Show each line of the data below in which "ResourceReader" occurs.

(Stored items)
....
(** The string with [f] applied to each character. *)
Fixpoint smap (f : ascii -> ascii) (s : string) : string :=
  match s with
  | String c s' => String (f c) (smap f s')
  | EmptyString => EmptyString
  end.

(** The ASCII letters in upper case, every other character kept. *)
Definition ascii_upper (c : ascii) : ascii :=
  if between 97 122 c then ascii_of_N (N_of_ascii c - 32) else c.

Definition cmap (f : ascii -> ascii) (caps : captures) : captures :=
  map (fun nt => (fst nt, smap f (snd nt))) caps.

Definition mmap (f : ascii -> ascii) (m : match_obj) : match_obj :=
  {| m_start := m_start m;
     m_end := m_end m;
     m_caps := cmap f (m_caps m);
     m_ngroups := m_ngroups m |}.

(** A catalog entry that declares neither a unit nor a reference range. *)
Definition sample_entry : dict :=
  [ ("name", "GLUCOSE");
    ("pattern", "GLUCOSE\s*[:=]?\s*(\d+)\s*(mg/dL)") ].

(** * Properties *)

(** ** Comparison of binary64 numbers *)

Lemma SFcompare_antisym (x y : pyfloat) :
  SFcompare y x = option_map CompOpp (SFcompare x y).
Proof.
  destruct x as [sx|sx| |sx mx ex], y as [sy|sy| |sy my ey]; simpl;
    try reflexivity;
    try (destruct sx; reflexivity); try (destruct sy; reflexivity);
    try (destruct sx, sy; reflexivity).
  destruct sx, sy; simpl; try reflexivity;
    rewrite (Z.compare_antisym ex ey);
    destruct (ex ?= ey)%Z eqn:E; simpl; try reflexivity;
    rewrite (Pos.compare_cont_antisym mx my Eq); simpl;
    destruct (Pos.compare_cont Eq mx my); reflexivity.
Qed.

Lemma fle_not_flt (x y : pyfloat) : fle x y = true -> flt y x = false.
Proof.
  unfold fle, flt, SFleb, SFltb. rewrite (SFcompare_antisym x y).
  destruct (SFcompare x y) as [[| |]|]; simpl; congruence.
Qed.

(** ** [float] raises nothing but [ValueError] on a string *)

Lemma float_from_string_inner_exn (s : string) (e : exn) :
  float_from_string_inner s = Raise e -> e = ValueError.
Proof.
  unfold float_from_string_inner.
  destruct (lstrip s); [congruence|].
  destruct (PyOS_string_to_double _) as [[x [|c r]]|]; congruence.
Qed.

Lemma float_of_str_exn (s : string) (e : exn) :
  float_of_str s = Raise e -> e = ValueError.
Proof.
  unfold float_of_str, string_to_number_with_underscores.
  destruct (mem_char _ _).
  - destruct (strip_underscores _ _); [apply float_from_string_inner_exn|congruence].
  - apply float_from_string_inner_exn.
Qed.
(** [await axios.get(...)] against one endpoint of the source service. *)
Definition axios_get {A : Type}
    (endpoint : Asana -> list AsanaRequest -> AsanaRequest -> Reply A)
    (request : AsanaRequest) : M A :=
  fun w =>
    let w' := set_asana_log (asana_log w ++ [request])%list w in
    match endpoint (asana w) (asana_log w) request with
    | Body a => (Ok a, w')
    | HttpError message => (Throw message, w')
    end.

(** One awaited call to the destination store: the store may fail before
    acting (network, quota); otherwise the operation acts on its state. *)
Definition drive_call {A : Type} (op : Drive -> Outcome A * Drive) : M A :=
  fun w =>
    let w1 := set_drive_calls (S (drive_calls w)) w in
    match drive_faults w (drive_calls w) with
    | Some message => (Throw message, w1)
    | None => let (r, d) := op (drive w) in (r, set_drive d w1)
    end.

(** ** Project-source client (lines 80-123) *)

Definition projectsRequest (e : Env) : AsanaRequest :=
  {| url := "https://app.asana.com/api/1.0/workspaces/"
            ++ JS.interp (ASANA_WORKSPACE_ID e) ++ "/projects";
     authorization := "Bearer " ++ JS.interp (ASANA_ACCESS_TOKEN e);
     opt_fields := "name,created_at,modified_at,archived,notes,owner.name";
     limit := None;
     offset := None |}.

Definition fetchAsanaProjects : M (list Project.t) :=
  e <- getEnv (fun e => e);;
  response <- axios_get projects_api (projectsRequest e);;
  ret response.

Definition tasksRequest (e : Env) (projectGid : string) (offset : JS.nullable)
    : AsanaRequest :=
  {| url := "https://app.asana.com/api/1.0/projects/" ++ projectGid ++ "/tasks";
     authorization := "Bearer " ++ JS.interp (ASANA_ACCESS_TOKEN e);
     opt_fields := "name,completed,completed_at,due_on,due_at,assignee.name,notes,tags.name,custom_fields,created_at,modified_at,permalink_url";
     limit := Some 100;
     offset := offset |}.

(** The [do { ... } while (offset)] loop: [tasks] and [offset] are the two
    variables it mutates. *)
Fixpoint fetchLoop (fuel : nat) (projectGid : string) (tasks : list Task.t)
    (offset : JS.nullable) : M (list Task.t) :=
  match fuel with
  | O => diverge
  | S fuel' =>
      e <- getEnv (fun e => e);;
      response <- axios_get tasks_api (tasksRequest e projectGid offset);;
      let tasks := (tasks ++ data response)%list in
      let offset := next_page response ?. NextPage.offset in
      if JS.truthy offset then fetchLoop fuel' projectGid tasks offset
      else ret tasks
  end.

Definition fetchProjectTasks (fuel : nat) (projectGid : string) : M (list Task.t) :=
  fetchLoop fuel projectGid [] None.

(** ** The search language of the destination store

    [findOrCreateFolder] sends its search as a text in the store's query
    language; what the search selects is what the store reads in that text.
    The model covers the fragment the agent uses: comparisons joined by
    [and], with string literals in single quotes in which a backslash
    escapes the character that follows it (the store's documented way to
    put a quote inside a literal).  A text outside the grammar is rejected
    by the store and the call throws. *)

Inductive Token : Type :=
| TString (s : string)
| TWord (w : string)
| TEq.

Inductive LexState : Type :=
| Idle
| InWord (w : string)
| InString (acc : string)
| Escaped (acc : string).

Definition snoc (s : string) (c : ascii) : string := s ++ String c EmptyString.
....
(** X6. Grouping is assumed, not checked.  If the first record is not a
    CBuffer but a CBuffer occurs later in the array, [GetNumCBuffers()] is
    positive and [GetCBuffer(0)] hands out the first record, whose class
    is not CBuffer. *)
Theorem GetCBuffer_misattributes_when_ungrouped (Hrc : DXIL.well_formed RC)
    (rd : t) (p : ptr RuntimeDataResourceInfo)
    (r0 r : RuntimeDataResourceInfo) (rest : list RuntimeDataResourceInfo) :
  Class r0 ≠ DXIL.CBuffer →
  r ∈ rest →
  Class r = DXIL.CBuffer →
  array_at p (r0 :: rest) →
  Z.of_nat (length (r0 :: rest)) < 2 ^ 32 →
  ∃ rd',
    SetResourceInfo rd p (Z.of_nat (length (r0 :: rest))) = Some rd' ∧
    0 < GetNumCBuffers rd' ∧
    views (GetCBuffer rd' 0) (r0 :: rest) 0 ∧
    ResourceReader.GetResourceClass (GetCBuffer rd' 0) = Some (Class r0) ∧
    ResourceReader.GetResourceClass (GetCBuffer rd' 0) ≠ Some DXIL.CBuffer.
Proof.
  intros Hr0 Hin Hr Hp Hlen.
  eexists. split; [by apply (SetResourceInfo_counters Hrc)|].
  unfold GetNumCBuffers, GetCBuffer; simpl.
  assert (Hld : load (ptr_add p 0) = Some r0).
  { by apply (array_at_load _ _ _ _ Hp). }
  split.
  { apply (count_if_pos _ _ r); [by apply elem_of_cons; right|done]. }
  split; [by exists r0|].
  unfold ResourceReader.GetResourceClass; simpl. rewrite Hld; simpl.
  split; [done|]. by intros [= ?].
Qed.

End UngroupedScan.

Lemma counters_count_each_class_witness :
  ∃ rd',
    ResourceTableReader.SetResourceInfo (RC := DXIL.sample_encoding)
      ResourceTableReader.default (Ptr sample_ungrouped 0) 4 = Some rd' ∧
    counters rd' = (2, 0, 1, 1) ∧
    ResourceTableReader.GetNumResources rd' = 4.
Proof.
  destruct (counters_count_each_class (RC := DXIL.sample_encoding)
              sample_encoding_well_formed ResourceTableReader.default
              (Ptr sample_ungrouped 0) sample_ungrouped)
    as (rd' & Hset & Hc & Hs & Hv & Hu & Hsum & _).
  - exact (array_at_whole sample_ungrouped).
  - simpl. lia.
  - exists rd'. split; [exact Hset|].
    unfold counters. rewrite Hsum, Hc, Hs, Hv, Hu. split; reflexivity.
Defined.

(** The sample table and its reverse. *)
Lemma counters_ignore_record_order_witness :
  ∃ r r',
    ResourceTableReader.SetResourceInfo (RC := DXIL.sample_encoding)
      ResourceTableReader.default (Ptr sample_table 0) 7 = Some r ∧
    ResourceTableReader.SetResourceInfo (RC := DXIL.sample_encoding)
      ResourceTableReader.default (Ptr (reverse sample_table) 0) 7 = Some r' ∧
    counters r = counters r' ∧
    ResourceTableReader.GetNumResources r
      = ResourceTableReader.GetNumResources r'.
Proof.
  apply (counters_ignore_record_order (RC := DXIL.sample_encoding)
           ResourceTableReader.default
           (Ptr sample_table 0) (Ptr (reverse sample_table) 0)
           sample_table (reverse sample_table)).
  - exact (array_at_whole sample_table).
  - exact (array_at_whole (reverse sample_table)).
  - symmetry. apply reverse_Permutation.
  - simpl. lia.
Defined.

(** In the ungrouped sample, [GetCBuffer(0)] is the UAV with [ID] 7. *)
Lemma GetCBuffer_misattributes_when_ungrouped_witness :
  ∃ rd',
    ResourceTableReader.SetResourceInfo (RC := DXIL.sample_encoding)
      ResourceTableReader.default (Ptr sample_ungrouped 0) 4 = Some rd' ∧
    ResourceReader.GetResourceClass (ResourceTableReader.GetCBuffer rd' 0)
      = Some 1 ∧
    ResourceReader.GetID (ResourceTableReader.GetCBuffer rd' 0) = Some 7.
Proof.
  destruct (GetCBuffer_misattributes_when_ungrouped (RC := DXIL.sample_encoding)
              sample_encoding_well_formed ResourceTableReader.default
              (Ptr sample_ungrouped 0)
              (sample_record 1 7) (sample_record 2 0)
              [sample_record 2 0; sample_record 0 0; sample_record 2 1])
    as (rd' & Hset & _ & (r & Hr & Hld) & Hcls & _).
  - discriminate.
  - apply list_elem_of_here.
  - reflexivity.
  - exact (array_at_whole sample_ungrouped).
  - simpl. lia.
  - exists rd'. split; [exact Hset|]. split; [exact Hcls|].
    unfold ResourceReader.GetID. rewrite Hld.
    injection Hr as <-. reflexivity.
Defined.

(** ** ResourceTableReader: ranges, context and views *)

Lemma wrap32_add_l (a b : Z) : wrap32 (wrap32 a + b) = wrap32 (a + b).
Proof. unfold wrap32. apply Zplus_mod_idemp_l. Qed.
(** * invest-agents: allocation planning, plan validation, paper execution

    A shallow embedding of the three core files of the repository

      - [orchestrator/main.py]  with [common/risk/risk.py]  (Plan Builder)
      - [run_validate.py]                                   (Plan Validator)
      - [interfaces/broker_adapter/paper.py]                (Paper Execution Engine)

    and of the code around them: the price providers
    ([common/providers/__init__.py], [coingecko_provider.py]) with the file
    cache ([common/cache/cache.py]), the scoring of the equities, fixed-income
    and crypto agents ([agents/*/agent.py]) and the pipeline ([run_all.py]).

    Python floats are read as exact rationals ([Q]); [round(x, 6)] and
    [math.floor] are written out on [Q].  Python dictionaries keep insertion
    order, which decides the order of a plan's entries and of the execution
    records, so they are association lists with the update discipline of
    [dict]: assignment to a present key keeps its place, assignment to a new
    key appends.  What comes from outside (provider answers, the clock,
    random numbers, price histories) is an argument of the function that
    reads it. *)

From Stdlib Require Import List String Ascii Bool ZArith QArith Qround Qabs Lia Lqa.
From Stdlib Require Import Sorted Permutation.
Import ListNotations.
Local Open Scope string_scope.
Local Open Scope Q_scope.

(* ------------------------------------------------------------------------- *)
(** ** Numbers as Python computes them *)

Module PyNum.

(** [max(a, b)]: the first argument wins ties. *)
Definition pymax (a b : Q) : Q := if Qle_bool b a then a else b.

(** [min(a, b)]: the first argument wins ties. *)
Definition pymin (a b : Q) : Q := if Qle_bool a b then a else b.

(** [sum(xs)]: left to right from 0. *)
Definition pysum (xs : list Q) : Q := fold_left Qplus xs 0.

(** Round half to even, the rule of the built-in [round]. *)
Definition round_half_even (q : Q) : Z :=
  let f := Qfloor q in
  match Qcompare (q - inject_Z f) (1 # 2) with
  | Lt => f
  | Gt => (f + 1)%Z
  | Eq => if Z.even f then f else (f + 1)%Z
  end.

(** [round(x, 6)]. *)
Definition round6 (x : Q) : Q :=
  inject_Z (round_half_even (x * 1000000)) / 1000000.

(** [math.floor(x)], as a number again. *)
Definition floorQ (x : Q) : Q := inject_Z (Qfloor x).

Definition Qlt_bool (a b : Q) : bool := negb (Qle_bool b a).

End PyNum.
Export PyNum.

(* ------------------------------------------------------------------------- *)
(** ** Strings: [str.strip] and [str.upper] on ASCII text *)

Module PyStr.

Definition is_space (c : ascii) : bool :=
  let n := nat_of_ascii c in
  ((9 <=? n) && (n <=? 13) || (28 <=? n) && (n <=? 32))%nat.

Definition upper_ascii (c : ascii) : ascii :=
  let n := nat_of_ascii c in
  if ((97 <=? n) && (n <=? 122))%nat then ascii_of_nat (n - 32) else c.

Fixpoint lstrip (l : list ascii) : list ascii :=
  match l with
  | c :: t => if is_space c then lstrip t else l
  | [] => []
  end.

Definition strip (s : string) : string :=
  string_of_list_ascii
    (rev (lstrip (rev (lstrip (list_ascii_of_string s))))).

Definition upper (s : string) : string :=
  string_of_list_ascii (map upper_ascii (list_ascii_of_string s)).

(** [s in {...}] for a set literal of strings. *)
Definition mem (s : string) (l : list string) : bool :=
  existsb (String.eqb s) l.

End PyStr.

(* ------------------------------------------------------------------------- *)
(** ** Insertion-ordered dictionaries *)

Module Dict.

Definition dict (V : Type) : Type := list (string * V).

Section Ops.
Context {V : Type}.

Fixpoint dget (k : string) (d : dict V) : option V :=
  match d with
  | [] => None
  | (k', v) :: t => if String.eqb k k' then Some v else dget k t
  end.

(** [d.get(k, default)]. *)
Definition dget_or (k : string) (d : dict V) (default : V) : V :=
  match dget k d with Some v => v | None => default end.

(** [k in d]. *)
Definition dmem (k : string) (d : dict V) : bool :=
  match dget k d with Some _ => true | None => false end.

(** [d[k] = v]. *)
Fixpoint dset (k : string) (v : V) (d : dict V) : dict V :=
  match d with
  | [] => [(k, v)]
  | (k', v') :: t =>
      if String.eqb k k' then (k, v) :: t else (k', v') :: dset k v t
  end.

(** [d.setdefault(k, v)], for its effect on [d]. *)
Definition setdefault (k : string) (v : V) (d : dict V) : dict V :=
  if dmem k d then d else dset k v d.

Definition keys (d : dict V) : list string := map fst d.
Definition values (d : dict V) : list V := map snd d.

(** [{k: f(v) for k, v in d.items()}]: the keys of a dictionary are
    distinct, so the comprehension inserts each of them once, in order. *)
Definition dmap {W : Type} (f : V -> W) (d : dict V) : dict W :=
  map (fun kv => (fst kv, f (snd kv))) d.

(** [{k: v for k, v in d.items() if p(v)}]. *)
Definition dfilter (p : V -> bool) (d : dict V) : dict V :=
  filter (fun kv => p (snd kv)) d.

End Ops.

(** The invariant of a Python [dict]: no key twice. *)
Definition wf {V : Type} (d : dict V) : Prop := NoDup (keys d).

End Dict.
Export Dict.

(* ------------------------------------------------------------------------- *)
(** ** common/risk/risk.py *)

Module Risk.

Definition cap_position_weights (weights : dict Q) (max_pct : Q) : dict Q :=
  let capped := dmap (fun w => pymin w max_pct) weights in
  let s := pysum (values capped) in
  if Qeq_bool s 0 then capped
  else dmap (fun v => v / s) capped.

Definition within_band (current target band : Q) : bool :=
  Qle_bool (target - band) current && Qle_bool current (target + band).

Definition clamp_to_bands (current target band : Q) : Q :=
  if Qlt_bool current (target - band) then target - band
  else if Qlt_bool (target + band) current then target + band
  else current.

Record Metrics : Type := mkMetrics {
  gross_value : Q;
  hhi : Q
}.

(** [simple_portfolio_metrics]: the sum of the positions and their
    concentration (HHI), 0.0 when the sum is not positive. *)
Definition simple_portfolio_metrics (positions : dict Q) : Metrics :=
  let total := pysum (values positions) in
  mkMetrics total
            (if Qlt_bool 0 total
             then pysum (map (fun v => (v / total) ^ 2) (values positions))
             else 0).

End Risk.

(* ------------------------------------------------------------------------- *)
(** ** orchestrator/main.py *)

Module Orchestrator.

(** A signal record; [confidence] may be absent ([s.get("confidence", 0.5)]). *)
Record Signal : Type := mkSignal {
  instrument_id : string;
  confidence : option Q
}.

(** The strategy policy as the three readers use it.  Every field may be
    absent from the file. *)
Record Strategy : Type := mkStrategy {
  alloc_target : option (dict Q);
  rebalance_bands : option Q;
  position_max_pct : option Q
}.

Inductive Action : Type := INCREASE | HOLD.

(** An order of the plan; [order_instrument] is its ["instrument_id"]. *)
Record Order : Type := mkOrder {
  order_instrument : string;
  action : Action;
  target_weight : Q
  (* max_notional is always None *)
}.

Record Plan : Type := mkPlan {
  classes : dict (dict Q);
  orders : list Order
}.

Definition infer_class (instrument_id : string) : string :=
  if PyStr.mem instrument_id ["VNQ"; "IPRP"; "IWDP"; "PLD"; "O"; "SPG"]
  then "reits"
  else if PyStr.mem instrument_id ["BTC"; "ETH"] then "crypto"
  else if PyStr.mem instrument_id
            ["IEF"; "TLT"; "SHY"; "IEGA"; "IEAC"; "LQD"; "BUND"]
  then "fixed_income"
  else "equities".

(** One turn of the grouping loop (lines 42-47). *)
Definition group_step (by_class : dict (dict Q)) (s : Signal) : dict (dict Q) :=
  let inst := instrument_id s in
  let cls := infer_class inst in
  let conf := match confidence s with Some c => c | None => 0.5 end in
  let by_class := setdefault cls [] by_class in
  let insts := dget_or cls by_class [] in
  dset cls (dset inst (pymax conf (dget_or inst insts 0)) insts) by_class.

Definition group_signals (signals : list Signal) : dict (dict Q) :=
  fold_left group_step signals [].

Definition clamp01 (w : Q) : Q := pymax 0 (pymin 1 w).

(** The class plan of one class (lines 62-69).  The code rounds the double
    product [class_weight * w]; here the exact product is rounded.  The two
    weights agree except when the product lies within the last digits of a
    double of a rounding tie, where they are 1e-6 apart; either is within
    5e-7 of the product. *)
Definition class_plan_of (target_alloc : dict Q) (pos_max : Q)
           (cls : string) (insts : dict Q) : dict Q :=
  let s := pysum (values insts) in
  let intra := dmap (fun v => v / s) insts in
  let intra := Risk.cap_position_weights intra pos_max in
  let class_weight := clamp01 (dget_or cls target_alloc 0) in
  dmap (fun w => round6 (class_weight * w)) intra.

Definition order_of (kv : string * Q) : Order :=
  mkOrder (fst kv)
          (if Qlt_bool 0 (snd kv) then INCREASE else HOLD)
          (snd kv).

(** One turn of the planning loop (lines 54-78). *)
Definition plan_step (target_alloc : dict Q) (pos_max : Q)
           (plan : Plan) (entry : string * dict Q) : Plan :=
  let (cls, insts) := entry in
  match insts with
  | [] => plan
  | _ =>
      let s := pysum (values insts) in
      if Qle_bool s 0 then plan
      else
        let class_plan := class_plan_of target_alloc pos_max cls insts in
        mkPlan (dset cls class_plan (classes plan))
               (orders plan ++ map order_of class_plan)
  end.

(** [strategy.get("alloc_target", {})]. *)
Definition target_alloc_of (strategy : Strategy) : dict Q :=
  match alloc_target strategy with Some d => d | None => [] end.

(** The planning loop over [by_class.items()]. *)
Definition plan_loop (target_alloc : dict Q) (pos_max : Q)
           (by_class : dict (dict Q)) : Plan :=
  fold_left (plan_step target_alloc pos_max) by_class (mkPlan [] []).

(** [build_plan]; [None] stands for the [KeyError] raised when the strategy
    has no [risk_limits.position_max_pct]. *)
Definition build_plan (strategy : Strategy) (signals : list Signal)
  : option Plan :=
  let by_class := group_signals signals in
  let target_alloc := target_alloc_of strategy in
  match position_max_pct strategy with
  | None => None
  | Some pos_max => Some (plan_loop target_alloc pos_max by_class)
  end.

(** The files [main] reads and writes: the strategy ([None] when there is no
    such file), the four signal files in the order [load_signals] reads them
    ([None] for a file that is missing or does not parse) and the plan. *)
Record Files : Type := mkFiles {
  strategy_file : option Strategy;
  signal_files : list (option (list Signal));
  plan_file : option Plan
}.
....
#### RESPONSE
    ResourceReader.GetResourceClass (GetCBuffer rd' 0) = Some (Class r0) ∧
    ResourceReader.GetResourceClass (GetCBuffer rd' 0) ≠ Some DXIL.CBuffer.
  unfold ResourceReader.GetResourceClass; simpl. rewrite Hld; simpl.
    ResourceReader.GetResourceClass (ResourceTableReader.GetCBuffer rd' 0)
    ResourceReader.GetID (ResourceTableReader.GetCBuffer rd' 0) = Some 7.
    unfold ResourceReader.GetID. rewrite Hld.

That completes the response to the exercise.